* Stored data entries *

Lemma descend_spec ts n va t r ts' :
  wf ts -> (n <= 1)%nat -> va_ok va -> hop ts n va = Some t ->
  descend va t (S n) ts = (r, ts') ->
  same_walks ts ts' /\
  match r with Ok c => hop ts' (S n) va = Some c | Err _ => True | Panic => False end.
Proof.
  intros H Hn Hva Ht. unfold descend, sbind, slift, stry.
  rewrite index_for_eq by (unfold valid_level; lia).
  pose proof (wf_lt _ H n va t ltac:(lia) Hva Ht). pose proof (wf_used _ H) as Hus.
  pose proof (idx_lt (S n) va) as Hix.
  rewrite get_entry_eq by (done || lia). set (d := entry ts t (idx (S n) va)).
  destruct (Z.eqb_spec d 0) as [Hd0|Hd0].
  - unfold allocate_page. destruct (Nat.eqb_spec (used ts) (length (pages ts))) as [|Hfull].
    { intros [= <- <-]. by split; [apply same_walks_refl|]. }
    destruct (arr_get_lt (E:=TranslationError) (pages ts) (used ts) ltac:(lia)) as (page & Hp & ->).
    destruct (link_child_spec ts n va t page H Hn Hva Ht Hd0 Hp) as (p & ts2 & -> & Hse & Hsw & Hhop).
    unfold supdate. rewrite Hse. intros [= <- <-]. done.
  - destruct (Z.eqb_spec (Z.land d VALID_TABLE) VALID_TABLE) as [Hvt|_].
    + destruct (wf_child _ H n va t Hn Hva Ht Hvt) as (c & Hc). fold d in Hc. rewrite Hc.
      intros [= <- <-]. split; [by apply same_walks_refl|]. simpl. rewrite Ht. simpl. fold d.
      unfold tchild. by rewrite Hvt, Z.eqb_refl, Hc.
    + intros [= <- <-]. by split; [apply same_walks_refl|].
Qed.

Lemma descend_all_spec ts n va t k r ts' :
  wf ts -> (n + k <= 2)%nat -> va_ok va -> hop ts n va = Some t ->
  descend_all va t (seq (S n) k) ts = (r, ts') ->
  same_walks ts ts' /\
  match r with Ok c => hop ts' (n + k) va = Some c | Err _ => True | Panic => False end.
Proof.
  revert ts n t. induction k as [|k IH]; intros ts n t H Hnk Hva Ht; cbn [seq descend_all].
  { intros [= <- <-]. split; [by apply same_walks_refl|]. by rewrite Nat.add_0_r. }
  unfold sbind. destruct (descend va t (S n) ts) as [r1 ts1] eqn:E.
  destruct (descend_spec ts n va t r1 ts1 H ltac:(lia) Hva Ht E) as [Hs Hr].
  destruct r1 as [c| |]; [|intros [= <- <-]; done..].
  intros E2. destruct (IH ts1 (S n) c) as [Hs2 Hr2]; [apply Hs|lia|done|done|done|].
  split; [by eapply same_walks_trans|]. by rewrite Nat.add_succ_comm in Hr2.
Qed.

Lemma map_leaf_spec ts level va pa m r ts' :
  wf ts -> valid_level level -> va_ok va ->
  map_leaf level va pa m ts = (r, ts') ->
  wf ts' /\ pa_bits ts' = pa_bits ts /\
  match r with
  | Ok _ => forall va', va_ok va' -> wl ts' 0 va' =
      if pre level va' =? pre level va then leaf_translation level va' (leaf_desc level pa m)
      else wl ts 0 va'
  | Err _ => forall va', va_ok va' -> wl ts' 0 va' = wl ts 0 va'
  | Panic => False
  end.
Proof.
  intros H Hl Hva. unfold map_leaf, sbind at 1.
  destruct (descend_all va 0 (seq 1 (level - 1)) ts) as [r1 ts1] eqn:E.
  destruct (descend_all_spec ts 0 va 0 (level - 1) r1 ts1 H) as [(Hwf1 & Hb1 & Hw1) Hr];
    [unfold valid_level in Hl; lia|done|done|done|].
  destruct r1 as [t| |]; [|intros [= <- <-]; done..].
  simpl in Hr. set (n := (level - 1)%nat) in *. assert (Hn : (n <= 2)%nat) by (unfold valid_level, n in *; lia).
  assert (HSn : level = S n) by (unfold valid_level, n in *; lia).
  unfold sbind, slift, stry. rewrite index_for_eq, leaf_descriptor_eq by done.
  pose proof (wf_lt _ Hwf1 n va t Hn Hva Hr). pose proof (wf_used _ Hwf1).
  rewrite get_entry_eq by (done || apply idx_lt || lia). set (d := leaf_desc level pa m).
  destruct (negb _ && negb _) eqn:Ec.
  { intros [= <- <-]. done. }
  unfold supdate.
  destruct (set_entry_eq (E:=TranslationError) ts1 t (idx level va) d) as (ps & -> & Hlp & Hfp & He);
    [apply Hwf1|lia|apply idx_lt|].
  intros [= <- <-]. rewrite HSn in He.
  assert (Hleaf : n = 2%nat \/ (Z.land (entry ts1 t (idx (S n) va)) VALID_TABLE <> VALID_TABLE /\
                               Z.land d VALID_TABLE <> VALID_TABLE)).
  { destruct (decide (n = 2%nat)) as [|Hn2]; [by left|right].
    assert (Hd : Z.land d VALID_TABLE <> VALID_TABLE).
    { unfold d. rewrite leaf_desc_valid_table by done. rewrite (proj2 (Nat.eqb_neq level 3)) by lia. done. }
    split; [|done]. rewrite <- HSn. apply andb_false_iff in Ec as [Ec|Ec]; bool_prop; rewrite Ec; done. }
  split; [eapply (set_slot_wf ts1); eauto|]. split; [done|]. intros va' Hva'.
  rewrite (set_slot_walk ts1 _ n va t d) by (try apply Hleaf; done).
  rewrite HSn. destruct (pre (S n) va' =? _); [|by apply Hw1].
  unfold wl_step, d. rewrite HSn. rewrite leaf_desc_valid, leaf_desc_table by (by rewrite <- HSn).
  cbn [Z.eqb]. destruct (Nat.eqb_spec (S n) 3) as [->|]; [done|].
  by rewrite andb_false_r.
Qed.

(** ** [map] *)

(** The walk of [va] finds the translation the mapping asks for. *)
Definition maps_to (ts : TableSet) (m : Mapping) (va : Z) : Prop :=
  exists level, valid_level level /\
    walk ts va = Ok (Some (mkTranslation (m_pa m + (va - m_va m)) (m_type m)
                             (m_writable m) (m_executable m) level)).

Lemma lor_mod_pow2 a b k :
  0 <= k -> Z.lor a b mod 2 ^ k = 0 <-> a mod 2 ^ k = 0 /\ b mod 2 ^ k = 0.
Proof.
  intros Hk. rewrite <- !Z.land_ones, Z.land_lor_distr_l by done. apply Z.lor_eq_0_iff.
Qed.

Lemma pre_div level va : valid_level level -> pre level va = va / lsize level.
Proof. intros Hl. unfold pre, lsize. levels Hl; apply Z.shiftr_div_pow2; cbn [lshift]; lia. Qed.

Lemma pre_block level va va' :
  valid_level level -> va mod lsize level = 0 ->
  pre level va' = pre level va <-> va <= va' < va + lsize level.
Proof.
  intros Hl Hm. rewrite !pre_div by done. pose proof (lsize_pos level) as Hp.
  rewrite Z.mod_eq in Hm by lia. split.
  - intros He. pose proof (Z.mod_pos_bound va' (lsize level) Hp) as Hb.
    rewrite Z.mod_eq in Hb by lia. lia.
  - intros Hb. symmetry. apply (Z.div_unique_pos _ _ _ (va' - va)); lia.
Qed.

==

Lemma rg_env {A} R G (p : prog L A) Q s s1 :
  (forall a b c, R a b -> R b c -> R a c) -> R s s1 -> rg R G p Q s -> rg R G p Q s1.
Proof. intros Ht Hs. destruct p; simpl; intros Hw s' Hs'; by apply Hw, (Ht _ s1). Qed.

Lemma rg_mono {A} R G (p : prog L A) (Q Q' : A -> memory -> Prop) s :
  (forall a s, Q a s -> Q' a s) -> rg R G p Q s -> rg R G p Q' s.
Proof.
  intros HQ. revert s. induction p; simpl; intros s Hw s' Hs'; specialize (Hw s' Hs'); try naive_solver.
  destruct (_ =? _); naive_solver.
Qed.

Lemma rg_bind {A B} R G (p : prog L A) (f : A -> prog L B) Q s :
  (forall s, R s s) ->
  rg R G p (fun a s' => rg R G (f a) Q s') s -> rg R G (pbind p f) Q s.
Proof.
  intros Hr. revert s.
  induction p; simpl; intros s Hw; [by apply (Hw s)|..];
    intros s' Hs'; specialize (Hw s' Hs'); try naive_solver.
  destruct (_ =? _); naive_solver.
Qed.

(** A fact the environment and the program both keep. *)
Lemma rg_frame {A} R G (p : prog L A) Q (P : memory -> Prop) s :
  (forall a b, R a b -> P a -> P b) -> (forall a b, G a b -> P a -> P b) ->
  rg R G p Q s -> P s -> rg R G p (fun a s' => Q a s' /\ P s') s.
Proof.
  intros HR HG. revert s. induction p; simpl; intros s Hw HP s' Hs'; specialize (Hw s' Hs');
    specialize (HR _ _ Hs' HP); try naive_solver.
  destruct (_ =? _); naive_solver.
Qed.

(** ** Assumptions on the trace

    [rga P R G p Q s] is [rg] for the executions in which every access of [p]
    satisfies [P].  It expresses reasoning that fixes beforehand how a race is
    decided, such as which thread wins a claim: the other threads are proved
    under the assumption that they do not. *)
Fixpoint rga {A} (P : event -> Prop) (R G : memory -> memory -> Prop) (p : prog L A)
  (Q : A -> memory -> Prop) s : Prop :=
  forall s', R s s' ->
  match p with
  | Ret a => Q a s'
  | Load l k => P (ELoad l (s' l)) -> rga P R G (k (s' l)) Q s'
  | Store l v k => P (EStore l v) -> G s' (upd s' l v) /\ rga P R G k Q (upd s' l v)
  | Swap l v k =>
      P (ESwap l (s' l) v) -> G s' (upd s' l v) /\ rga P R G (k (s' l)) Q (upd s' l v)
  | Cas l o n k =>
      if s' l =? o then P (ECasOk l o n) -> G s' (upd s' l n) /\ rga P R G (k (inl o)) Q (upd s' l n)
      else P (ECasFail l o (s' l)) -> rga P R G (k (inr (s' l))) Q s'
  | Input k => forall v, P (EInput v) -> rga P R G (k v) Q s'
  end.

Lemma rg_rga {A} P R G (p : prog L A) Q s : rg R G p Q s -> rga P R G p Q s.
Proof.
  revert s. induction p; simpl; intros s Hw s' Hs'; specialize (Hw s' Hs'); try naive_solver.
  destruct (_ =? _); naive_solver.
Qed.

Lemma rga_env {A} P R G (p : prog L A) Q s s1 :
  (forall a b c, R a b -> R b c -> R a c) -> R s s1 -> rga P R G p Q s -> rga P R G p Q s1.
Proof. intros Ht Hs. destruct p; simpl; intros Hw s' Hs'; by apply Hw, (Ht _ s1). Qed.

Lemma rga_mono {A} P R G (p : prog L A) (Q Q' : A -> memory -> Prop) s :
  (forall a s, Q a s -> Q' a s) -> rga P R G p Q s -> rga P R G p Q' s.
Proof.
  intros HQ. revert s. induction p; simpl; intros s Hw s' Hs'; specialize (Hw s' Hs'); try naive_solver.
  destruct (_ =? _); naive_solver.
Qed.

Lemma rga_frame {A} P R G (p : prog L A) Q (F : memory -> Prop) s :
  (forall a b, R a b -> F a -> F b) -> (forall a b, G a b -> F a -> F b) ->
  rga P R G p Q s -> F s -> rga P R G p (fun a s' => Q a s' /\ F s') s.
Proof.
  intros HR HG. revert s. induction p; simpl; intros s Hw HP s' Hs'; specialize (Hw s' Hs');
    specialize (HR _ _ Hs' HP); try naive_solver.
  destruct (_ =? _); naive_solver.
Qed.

* * *

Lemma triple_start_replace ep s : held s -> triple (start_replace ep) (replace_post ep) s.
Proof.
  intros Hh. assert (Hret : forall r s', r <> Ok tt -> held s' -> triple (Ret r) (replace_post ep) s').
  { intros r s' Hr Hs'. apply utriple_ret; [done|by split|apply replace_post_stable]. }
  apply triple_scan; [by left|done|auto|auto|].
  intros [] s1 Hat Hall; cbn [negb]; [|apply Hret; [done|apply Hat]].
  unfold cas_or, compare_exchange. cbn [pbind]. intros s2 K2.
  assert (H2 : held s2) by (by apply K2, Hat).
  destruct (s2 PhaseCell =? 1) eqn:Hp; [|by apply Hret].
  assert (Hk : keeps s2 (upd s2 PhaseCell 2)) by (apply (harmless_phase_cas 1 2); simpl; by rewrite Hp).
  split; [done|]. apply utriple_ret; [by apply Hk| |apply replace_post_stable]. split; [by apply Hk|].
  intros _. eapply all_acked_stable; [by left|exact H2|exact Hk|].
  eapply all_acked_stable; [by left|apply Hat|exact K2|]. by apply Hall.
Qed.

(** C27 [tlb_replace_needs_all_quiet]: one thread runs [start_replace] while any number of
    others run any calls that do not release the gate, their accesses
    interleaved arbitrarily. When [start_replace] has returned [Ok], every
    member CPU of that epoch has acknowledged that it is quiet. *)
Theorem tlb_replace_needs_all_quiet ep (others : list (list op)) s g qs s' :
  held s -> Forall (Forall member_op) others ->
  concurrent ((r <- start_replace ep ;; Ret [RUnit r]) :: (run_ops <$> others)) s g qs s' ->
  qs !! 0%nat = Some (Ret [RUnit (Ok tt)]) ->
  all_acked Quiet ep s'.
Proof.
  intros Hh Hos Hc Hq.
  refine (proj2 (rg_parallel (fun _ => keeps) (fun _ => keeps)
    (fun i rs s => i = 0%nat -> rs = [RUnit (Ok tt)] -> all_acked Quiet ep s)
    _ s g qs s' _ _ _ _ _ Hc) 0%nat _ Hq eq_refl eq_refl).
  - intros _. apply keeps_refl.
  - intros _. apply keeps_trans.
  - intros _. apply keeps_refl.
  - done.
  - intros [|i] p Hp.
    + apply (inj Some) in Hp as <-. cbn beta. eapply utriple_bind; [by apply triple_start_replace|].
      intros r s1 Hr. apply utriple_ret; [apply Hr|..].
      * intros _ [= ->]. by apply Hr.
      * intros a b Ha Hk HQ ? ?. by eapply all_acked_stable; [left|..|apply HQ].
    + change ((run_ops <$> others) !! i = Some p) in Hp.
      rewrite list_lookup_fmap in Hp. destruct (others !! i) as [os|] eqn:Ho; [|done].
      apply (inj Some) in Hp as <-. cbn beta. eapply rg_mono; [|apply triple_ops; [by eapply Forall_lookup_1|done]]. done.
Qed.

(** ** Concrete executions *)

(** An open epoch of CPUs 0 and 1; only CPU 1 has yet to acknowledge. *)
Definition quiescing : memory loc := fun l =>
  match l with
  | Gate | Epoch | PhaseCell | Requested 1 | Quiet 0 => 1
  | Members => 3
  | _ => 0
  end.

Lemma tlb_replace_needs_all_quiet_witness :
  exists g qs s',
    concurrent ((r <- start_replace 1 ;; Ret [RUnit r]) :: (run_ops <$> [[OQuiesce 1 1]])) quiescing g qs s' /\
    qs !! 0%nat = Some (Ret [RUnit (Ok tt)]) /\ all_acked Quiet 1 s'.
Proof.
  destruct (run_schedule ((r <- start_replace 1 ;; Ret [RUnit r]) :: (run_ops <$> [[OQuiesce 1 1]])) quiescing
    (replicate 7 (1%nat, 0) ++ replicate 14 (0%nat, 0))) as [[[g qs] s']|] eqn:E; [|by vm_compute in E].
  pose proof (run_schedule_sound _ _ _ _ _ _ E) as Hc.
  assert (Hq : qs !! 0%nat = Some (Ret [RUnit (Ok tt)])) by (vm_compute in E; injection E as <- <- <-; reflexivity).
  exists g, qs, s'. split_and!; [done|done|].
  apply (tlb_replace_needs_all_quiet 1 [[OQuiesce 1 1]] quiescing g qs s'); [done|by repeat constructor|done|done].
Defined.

* THE PROBLEM *
Every line in the records that holds the word "Hall" should be copied into the answer.

* SOLUTION *
  intros [] s1 Hat Hall; cbn [negb]; [|apply Hret; [done|apply Hat]].
  eapply all_acked_stable; [by left|apply Hat|exact K2|]. by apply Hall.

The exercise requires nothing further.